The issuance of Regulation Number 9 of 1992 was followed by the stipulation of Government Regulations as its implementation in: (1) Government Regulation Number 30 of 1994 on Procedure of Prohibited Exit and Prohibited Entry (State Gazette of the Republic of Indonesia of 1994 Number 53, Supplement to State Gazette of the Republic of Indonesia Number 3561), (2) Government Regulation Number 31 of 1994 on Foreigner Supervision and Immigration Action (State Gazette of the Republic of Indonesia of 1994 Number 54, Supplement to State Gazette of the Republic of Indonesia Number 3562), (3) Government Regulation Number 32 of 1994 on Visa, Entry Permit, and Immigration Permit (State Gazette of the Republic of Indonesia of 1994 Number 55, Supplement to State Gazette of the Republic of Indonesia Number 3563), and Government Regulation Number 36 of 1994 on Travel Document of the Republic of Indonesia (State Gazette of the Republic of Indonesia of 1994 Number 65, Supplement to State Gazette of the Republic of Indonesia Number 3572).

(translated by: Yessy Successly)

The Era of Reform

Economic crisis in 1997 had ended the long period of the Era of New Order and started the Era of Reform. Public aspirations expect a strong commitment to promote the values of Human Rights, law and justice enforcement, corruption eradication, democratization, good governance, transparency and accountability, including a demand to accelerate regional autonomy.

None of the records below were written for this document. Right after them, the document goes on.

Lemma request_restore_spec cid target options ctx s :
  good s -> wp (request_restore self cid target options ctx) (restore_end cid target options s) good s.
Proof.
  intros Hg. unfold request_restore. apply wp_bind.
  eapply wp_conseq; [by apply admit_restore_spec | | done].
  intros [[ckpt verdict] | e] s1; [| intros [Ha _]; by constructor].
  intros (-> & <- & Hl & Hrow). cbn [fst snd]. apply wp_bind.
  eapply wp_conseq; [by eapply reserve_restore_spec | | done].
  intros [key | e] s1; [| intros ->; constructor; apply audited_refl].
  set (kind := if ro_rollback options then _ else _). intros Hs. apply wp_on_error.
  assert (Habort : forall e s', restoring kind key (ck_checkpoint_id ckpt) (ck_lifecycle ckpt) s s' ->
    wp (abort_restore_attempt self key ckpt ("restore failed: " +:+ display e) ctx)
      (fun _ => restore_end (ck_checkpoint_id ckpt) target options s (Err e)) good s').
  { intros e s' Hs'. eapply wp_conseq; [by eapply abort_restore_restoring | | done].
    intros r s'' Hend. exact (end_failed _ _ _ s kind key _ e s'' Hrow Hend). }
  unfold execute_restore.
  eapply wp_bind_inv; [by apply keeps_components_restored | exact Hs | |
    intros e s' Hs'; by apply Habort | intros s' Hs'; apply (under_tracked _ _ _ _ (proj1 Hs'))].
  intros [] s2 Hs2. eapply wp_conseq; [by eapply restore_finish_spec | | done].
  intros r s3 [(e & -> & Hs3) | [Hs3 Ho]]; [by apply Habort |].
  destruct r as [o | e].
  - destruct (Ho o eq_refl) as (resumed & Hc & Ha). exact (end_answered _ _ _ s kind key resumed o s3 Hc Ha).
  - eapply wp_conseq; [by eapply abort_restore_moved | | done].
    intros r' s4 Hend. exact (end_committed _ _ _ s kind key e s4 Hend).
Qed.
End restore.

(** * Properties *)

(** C7 (safety). A restore is all or nothing.  From a good store, whatever the nodes
    answer and whichever failpoints fire, a request is refused, and at most the audit
    log grows; or it fails, and then it changed only the rows of its own attempt and
    checkpoint, its attempt is FAILED, its scope is free, no transfer is recorded and
    the checkpoint is in the state in which it was admitted; or it commits, in one
    transaction between changes to its own rows, and then the checkpoint is restored
    and valid, its scope is free and its attempt is COMMITTED or COMMITTED_NO_RESUME,
    as the outcome it answers says, and COMMITTED_NO_RESUME when it reports a later
    error.  If the process stops anywhere, the store is good, and the next recovery
    ends every attempt. *)
Theorem restore_all_or_nothing `{Env, !Quiet, NodeRpc, NodeTexts, HexCodec}
    (self : CoordinatorInner) (cid : Id) (target : string) (options : RestoreOptions)
    (ctx : OperationContext) (s : Store) :
  good s ->
  wp (request_restore self cid target options ctx) (restore_end cid target options s)
    (fun s' => good s' /\ forall rctx,
       wp (reconcile rctx) (fun r s'' => exists out, r = Ok out /\ run_settled s' out s'') sound_store s') s.
Proof.
  intros Hg. eapply wp_conseq; [by apply request_restore_spec | done |].
  intros s' Hs'. split; [exact Hs' |]. intros rctx.
  eapply wp_conseq; [apply reconcile_completes, Hs' | | done].
  intros r s'' [(out & Hr & _ & Hset) _]. by exists out.
Qed.

Example restore_all_or_nothing_witness :
  good captured_store /\
  @wp OperationOutcome (@request_restore stopping_env obedient_nodes scenario_texts hex_codec
        scenario_coordinator (id_splat Byte.x01) "n2" RestoreOptions_default everyone)
    (restore_end (id_splat Byte.x01) "n2" RestoreOptions_default captured_store)
    (fun s' => good s' /\ forall rctx,
       wp (@reconcile stopping_env rctx) (fun r s'' => exists out, r = Ok out /\ run_settled s' out s'')
         sound_store s') captured_store.
Proof.
  split; [exact captured_good |].
  apply (@restore_all_or_nothing stopping_env (fun t s => eq_refl) obedient_nodes scenario_texts hex_codec
           scenario_coordinator (id_splat Byte.x01) "n2" RestoreOptions_default everyone captured_store).
  exact captured_good.
Defined.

Passport Application Services

Meanwhile, globalization of information fuses the world boundless, encourage the developing countries (WTO) to make the world a free market since 2000, and prioritize protection and enforcement of Human Rights and democratization. Globalization stream produces borderless countries and promotes an increasing intensity of people movement between countries. This has caused problems in several countries, including Indonesia which has a very strategic geographical location, which in turn influencing the live of Indonesian people and the duty of immigration. In the operational practice, there were some problems related to foreigners, which needed to be addressed further. Global and domestic strategic environment has developed rapidly, that it demands all government bureaucracy components, including immigration in Indonesia to be responsive to the global dynamics. For example, the implementation of economic regional cooperation has ease the movement of people, both Indonesia citizens and foreigners, in and out of Indonesian territory. An increase in the movement of people in and out of Indonesian territory has certainly required the more reliable and accurate management and services system. The duty of immigration today is getting heavier, in line with the rampant problem of terrorism and escape of criminals abroad. To overcome the strategic environment dynamics which gaining momentum, the immigration field is required to anticipate it with law and regulations and more sophisticated facilities. Regulation and policy in immigration have to be responsive to the demand in shifting paradigm of immigration function. The paradigm of immigration function in the implementation of Regulation Number 9 of 1992 used to emphasize services efficiency to support the issue of global free market, but less focused on law enforcement and security function. Starting from this era, it has to be balanced with the security and law enforcement function..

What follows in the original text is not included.